### TASK OBJECTIVE
Your answer must hold only the lines below from the line containing "A := λ s, (r, s)." through the line containing "Definition when (b", each reproduced exactly.

### THE DATA
Definition op_fast (k : LoaderResultKind) (u : bool) (scalar_name : string)
    (el : bulk → Z → value) (into : string)
    (fel : list Z → Z → result value) (size : Z → Z) : LoaderOpSpec :=
  Spec k u [] (λ i _, rust N scalar_name [ABytes i])
    (λ items _, rust_batch scalar_name [ABytesList items]) el
    (Some (Fast (fastInto into) fel size)).

(** An op without extra arguments and without a fast path. *)
Definition op_bytes (scalar_name batch_name : string) : LoaderOpSpec :=
  Spec BYTES false [] (λ i _, rust N scalar_name [ABytes i])
    (λ items _, rust_batch batch_name [ABytesList items]) byteElem None.

(** An op that passes [n] extra arguments through after its input. *)
Definition op_rest (k : LoaderResultKind) (el : bulk → Z → value) (n : nat) (name : string)
    : LoaderOpSpec :=
  let extras rest := arg_at rest <$> seq 0 n in
  Spec k false [] (λ i rest, rust N name (ABytes i :: extras rest))
    (λ items rest, rust_batch name (ABytesList items :: extras rest)) el None.

Definition fast_ops : list (string * LoaderOpSpec) :=
  [("crc32", op_fast NUMBER false "crc32" numElem "crc32BatchPackedInto" u32Fast u32OutSize);
   ("fnv1a64", op_fast BIGINT true "fnv1a64" bigElem "fnv1A64BatchPackedInto" u64Fast i64OutSize);
   ("jsonValid", op_fast BOOLEAN false "jsonValid" boolElem "jsonValidBatchPackedInto"
      boolFast bitsetOutSize);
   ("jsonSumIds", op_fast BIGINT false "jsonSumIds" bigElem "jsonSumBatchPackedInto"
      i64Fast i64OutSize);
   ("validateEmail", op_fast BOOLEAN false "validateEmail" boolElem "validateEmailBatchPackedInto"
      boolFast bitsetOutSize);
   ("validateUuid", op_fast BOOLEAN false "validateUuid" boolElem "validateUuidBatchPackedInto"
      boolFast bitsetOutSize);
   ("validateIpv4", op_fast BOOLEAN false "validateIpv4" boolElem "validateIpv4BatchPackedInto"
      boolFast bitsetOutSize);
   ("validateIpv6", op_fast BOOLEAN false "validateIpv6" boolElem "validateIpv6BatchPackedInto"
      boolFast bitsetOutSize)]%string.

Definition byte_ops : list (string * LoaderOpSpec) :=
  [("queryParse", op_bytes "queryParsePacked" "queryParse");
   ("cookieParse", op_bytes "cookieParsePacked" "cookieParse");
   ("formParse", op_bytes "formParsePacked" "formParse");
   ("httpParseRequest", op_bytes "httpParseRequestPacked" "httpParseRequest");
   ("hexEncode", op_bytes "hexEncode" "hexEncode");
   ("hexDecode", op_bytes "hexDecode" "hexDecode");
   ("base64Encode", op_rest BYTES byteElem 2 "base64Encode");
   ("base64Decode", op_rest BYTES byteElem 2 "base64Decode");
   ("base64UrlEncode", op_bytes "base64UrlEncode" "base64UrlEncode");
   ("base64UrlDecode", op_bytes "base64UrlDecode" "base64UrlDecode");
   ("gzipCompress", op_rest BYTES byteElem 1 "gzipCompress");
   ("gzipDecompress", op_bytes "gzipDecompress" "gzipDecompress");
   ("brotliCompress", op_rest BYTES byteElem 1 "brotliCompress");
   ("brotliDecompress", op_bytes "brotliDecompress" "brotliDecompress");
   ("etag", Spec BYTES false []
      (λ i rest, rust N "etag" [ABytes i; or_undefined (arg_at rest 0)])
      (λ items rest, rust_batch "etag" [ABytesList items; arg_at rest 0]) byteElem None);
   ("urlEncode", op_bytes "urlEncode" "urlEncode");
   ("urlDecode", op_bytes "urlDecode" "urlDecode");
   ("urlDecodeBytes", op_bytes "urlDecodeBytes" "urlDecodeBytes");
   ("wsAcceptKey", op_bytes "wsAcceptKey" "wsAcceptKey");
   ("mimeFromExtension", op_bytes "mimeFromExtension" "mimeFromExtension")]%string.
Definition set_options (x : LoaderOptions) (s : LoaderState) : LoaderState :=
  State x (ctxs s) (heap s) (cache s) (buffer s) (scheduled s) (pending s) (opFns s) (flushes s) (packScratch s) (outScratch s) (keyScratch s) (packFree s) (microtasks s) (promises s) (clock s).
Definition set_ctxs (x : list (string * nat)) (s : LoaderState) : LoaderState :=
  State (options s) x (heap s) (cache s) (buffer s) (scheduled s) (pending s) (opFns s) (flushes s) (packScratch s) (outScratch s) (keyScratch s) (packFree s) (microtasks s) (promises s) (clock s).
Definition set_heap (x : list OpDispatchCtx) (s : LoaderState) : LoaderState :=
  State (options s) (ctxs s) x (cache s) (buffer s) (scheduled s) (pending s) (opFns s) (flushes s) (packScratch s) (outScratch s) (keyScratch s) (packFree s) (microtasks s) (promises s) (clock s).
Definition set_cache (x : LoaderCache) (s : LoaderState) : LoaderState :=
  State (options s) (ctxs s) (heap s) x (buffer s) (scheduled s) (pending s) (opFns s) (flushes s) (packScratch s) (outScratch s) (keyScratch s) (packFree s) (microtasks s) (promises s) (clock s).
Definition set_buffer (x : list (string * list LoadRequest)) (s : LoaderState) : LoaderState :=
  State (options s) (ctxs s) (heap s) (cache s) x (scheduled s) (pending s) (opFns s) (flushes s) (packScratch s) (outScratch s) (keyScratch s) (packFree s) (microtasks s) (promises s) (clock s).
Definition set_scheduled (x : bool) (s : LoaderState) : LoaderState :=
  State (options s) (ctxs s) (heap s) (cache s) (buffer s) x (pending s) (opFns s) (flushes s) (packScratch s) (outScratch s) (keyScratch s) (packFree s) (microtasks s) (promises s) (clock s).
Definition set_pending (x : Z) (s : LoaderState) : LoaderState :=
  State (options s) (ctxs s) (heap s) (cache s) (buffer s) (scheduled s) x (opFns s) (flushes s) (packScratch s) (outScratch s) (keyScratch s) (packFree s) (microtasks s) (promises s) (clock s).
Definition set_opFns (x : list (string * nat)) (s : LoaderState) : LoaderState :=
  State (options s) (ctxs s) (heap s) (cache s) (buffer s) (scheduled s) (pending s) x (flushes s) (packScratch s) (outScratch s) (keyScratch s) (packFree s) (microtasks s) (promises s) (clock s).
Definition set_flushes (x : Z) (s : LoaderState) : LoaderState :=
  State (options s) (ctxs s) (heap s) (cache s) (buffer s) (scheduled s) (pending s) (opFns s) x (packScratch s) (outScratch s) (keyScratch s) (packFree s) (microtasks s) (promises s) (clock s).
Definition set_packScratch (x : list Z) (s : LoaderState) : LoaderState :=
  State (options s) (ctxs s) (heap s) (cache s) (buffer s) (scheduled s) (pending s) (opFns s) (flushes s) x (outScratch s) (keyScratch s) (packFree s) (microtasks s) (promises s) (clock s).
Definition set_outScratch (x : list Z) (s : LoaderState) : LoaderState :=
  State (options s) (ctxs s) (heap s) (cache s) (buffer s) (scheduled s) (pending s) (opFns s) (flushes s) (packScratch s) x (keyScratch s) (packFree s) (microtasks s) (promises s) (clock s).
Definition set_keyScratch (x : list Z) (s : LoaderState) : LoaderState :=
  State (options s) (ctxs s) (heap s) (cache s) (buffer s) (scheduled s) (pending s) (opFns s) (flushes s) (packScratch s) (outScratch s) x (packFree s) (microtasks s) (promises s) (clock s).
Definition set_packFree (x : list (list Z)) (s : LoaderState) : LoaderState :=
  State (options s) (ctxs s) (heap s) (cache s) (buffer s) (scheduled s) (pending s) (opFns s) (flushes s) (packScratch s) (outScratch s) (keyScratch s) x (microtasks s) (promises s) (clock s).
Definition set_microtasks (x : list task) (s : LoaderState) : LoaderState :=
  State (options s) (ctxs s) (heap s) (cache s) (buffer s) (scheduled s) (pending s) (opFns s) (flushes s) (packScratch s) (outScratch s) (keyScratch s) (packFree s) x (promises s) (clock s).
Definition set_promises (x : list (option outcome)) (s : LoaderState) : LoaderState :=
  State (options s) (ctxs s) (heap s) (cache s) (buffer s) (scheduled s) (pending s) (opFns s) (flushes s) (packScratch s) (outScratch s) (keyScratch s) (packFree s) (microtasks s) x (clock s).
Definition set_clock (x : nat) (s : LoaderState) : LoaderState :=
  State (options s) (ctxs s) (heap s) (cache s) (buffer s) (scheduled s) (pending s) (opFns s) (flushes s) (packScratch s) (outScratch s) (keyScratch s) (packFree s) (microtasks s) (promises s) x.

(** ** The monad *)

Definition M (A : Type) : Type := LoaderState → result A * LoaderState.
#[export] Instance M_ret : MRet M := λ A a s, (Ok a, s).
#[export] Instance M_bind : MBind M :=
  λ A B f m s, match m s with (Ok a, s') => f a s' | (Throw e, s') => (Throw e, s') end.

Definition lift {A} (r : result A) : M A := λ s, (r, s).
Definition gets {A} (f : LoaderState → A) : M A := λ s, (Ok (f s), s).
Definition modify (f : LoaderState → LoaderState) : M unit := λ s, (Ok tt, f s).
Definition when (b : bool) (m : M unit) : M unit := if b then m else mret tt.
Definition try_catch (m : M unit) (h : js_error → M unit) : M unit :=
  λ s, match m s with (Ok _, s') => (Ok tt, s') | (Throw e, s') => h e s' end.
Fixpoint for_each {A} (f : A → M unit) (l : list A) : M unit :=
  match l with [] => mret tt | x :: l' => f x ;; for_each f l' end.

(** The contexts: [ctx.<field>] reads and writes through the heap. *)
Definition no_ctx : OpDispatchCtx :=
  Ctx (createCostModel None None) (Counters 0 0 0 0) 1 0 MCoalesce 0 false None None None None 0 0 0.
Definition ctx_at (c : nat) (s : LoaderState) : OpDispatchCtx := default no_ctx (heap s !! c).
Definition on_ctx (c : nat) (f : OpDispatchCtx → OpDispatchCtx) : M unit :=
  modify (λ s, set_heap (alter f c (heap s)) s).
Definition on_counters (c : nat) (f : OpCounters → OpCounters) : M unit :=
  on_ctx c (λ x, set_counters (f (counters x)) x).

Definition add_scalar (n : Z) (k : OpCounters) : OpCounters := set_scalarCalls (scalarCalls k + n) k.
Definition add_batch (n : Z) (k : OpCounters) : OpCounters := set_batchCalls (batchCalls k + n) k.
Definition add_items (n : Z) (k : OpCounters) : OpCounters :=
  set_itemsDispatched (itemsDispatched k + n) k.
Definition add_hits (n : Z) (k : OpCounters) : OpCounters := set_cachedHits (cachedHits k + n) k.

(** Promises: a new one is pending; settling one a second time does nothing. *)
Definition new_promise (o : option outcome) : M nat :=
  λ s, (Ok (length (promises s)), set_promises (promises s ++ [o]) s).
Definition settle (p : nat) (o : outcome) : M unit :=
  modify (λ s, match promises s !! p with
               | Some None => set_promises (<[p:=Some o]> (promises s)) s
               | _ => s end).
Definition resolve (p : nat) (v : value) : M unit := settle p (Resolved v).
Definition reject (p : nat) (e : js_error) : M unit := settle p (Rejected e).

Definition queueMicrotask (t : task) : M unit :=
  modify (λ s, set_microtasks (microtasks s ++ [t]) s).

Definition the_cache_get (key : string) : M (option value) :=
  λ s, let '(v, c) := cache_get key (cache s) in (Ok v, set_cache c s).
Definition the_cache_set (key : string) (v : value) : M unit :=
  modify (λ s, set_cache (cache_set key v (cache s)) s).

Definition SINGLE_AFTER : Z := 4.
Definition KEY_WARMUP : Z := 8.
Definition KEY_PROBE_EVERY : Z := 64.
Definition KEY_SEP : string := String (Ascii.ascii_of_nat 0) EmptyString.

Definition QUOTE : string := String (Ascii.ascii_of_nat 34) EmptyString.

(** [String(key)] of the [bigint] that [fnv1a64] returns. *)
Definition value_string (v : value) : string :=
  match v with VBig z | VNum z => pretty z | _ => "undefined" end.

(** [x % n === 0]: a remainder by 0 is [NaN]. *)
Definition rem_is_zero (x n : Z) : bool := bool_decide (n ≠ 0 ∧ Z.rem x n = 0).

Section loader.
Context `{Codec} (N : Natives) (now : nat → float).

### ANSWER SPACE
Definition lift {A} (r : result A) : M A := λ s, (r, s).
Definition gets {A} (f : LoaderState → A) : M A := λ s, (Ok (f s), s).
Definition modify (f : LoaderState → LoaderState) : M unit := λ s, (Ok tt, f s).
Definition when (b : bool) (m : M unit) : M unit := if b then m else mret tt.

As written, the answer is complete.